Prisão de Renato Freitas expõe violência da Guarda e racismo latente da cidade

Truculência contra vereador faz pensar o que as autoridades andam fazendo longe dos holofotes

O caso da prisão do vereador Renato Freitas (PT) nesta sexta (23) em Curitiba é uma somatória de absurdos tão grande que fica difícil saber por onde começar. Talvez o jeito seja começar cronologicamente mesmo e ir apontando um a um os erros do aparato de segurança e das autoridades políticas.

1- Tudo começa com um protesto bastante mirrado em praça pública. Os vídeos mostram Renato Freitas com dois ou três gatos pingados gritando “Fora Bolsonaro”. Era só isso. A Guarda Municipal foi chamada porque um sujeito passou por ali, se apresentou como policial e disse que não era para ter protesto ali. Quando o vereador disse que tinha direito e continuou, houve alguma confusão. A versão de Renato é que ele foi agredido e para evitar uma pancada se defendeu colocando o megafone para proteger o corpo. O sujeito, porém, teria se cortado no megafone.

2- Alguém acionou a Guarda Municipal. Brotaram quatro viaturas no local em minutos. Se a segurança da cidade fosse sempre assim, hein? Um corte no rosto e aparecem, QUATRO viaturas instantaneamente. Parecia que o vereador era um agente da Al Qaeda oferecendo plutônio enriquecido em praça pública.

3- Renato Freitas continuou seu protesto e, mostram os vídeos, respondeu polidamente que tinha sido vítima de uma agressão. Os guardas insistem que ele vá com eles para a delegacia para registro do caso. Ele diz que não. Insistem de novo, como se fosse um flagrante (não era). Como se ele fosse obrigado a ir fazer um BO (não era).

4- Mesmo assim, Renato diz que iria. Mas que tinha que esperar duas pessoas de seu gabinete que já estavam chegando. Sem explicar por que, os guardas negaram. Aqui é importante registrar que Renato é autor de um projeto que exige câmeras monitorando o trabalho dos guardas municipais e exames toxicológicos regulares.

5- Um dos guardas começa a perguntar se Renato tinha AUTORIZAÇÃO para estar protestando. Explique-se: se você vai fazer uma passeata com mil pessoas e parar o trânsito, precisa fazer um registro na prefeitura. Para gritar “Fora Bolsonaro” com dois amigos na praça, não.

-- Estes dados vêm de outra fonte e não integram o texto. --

Lemma run_aliased : forall (ops : list Op) (st : State),
  aliased st -> aliased (run ops st).1.
Proof.
  induction ops as [|op rest IH]; intros st HI; cbn [run]; [exact HI |].
  assert (H1 : aliased (step op st).1).
  { destruct op as [s inp | obs]; cbn [step].
    - apply handleRSI_aliased; exact HI.
    - apply checkLoop_aliased; exact HI. }
  destruct (step op st) as [st1 e1]. cbn [fst] in H1.
  specialize (IH st1 H1).
  destruct (run rest st1) as [st2 e2]. exact IH.
Qed.

(** In every state the scheduler can reach, the entry list of an open
    position is the array [entryPrices[symbol]]. *)
Lemma reachable_positionEntries (ops : list Op) (symbol : string) :
  isActive symbol (run ops initial).1 = true ->
  positionEntries symbol (run ops initial).1
  = Some (entriesOf symbol (run ops initial).1).
Proof.
  pose proof (run_aliased ops initial initial_aliased symbol) as HI.
  unfold isActive, positionEntries, entriesOf.
  destruct (obj_get symbol (sellPrices (run ops initial).1)) as [pos|];
    [| discriminate].
  intros _. rewrite (HI pos eq_refl). reflexivity.
Qed.

End StrategyFacts.

(** ** [src/unnamed/part_000] *)

Module VariantFacts.
Import Variant.




Lemma variant_raiseCondition_lastPrice (p15 p1 : list Q) :
  raiseCondition (calculateRSI p15) (calculateRSI p1) = true ->
  exists cp, lastPrice p1 = Some cp.
Proof.
  unfold raiseCondition. intros H.
  apply andb_prop in H as [_ H].
  destruct (calculateRSI p1) as [r|] eqn:E; [| discriminate H].
  apply lastPrice_nonempty.
  assert (Hn : calculateRSI p1 <> None) by congruence.
  rewrite calculateRSI_unavailable_iff in Hn. unfold RSI_PERIOD in Hn. lia.
Qed.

6- Do nada, e com uma truculência absurda, meia dúzia de guardas ataca Renato, derruba o vereador no chão e algema. Covardia, brutalidade e falta de técnica. Um deles põe o joelho nas costas do vereador. Depois, dizem que “amaciaram a queda” dele. Horror completo. Uma súmula do STF inclusive proíbe algemar pessoas, a não ser que haja risco para a vida ou integridade de alguém. O vereador estava desarmado.

7- Jogam o vereador num camburão. Ele reclama que estão roubando seu celular (veja: em tese ele ia denunciar uma agressão na delegacia! Era a possível vítima!) e o guarda, arrogante, diz que denúncia falsa de crime também é crime.

8- Antes de tratar Renato como criminoso, os guardas nem se deram ao trabalho de ouvir alguém, os comerciantes da região, as testemunhas. Nada.

9- Registre-se: embora advogado e vereador, Renato é preto. Usa cabelo afro. Estava com camiseta do MST.

10- Depois de todo o absurdo vir a público, os guardas publicam um vídeo que só confirma todo o horror, como se achassem que tudo aquilo que fizeram é natural. Dizem ter usado força moderada. Imagina se não houvesse moderação como seria.

11- O caso poderia ser exemplar. Pense: o prefeito vai a público e diz que isso é inaceitável. Pune exemplarmente os envolvidos. Provavelmente isso teria efeito sobre a atuação da guarda em casos com menor visibilidade (afinal, se agem assim com um vereador no centro da cidade, imagine o que fazem nas quebradas). Mas Greca se calou. Apareceu neste sábado pela manhã nas redes sociais comendo rollmops.

12- A Câmara Municipal, tão dada a corporativismos em outros casos, como por exemplo quando livra seus pares de punições, nem uma nota emitiu. Todos no silente eloquente que sempre margeia casos de violência e racismo nas grandes cidades brasileiras.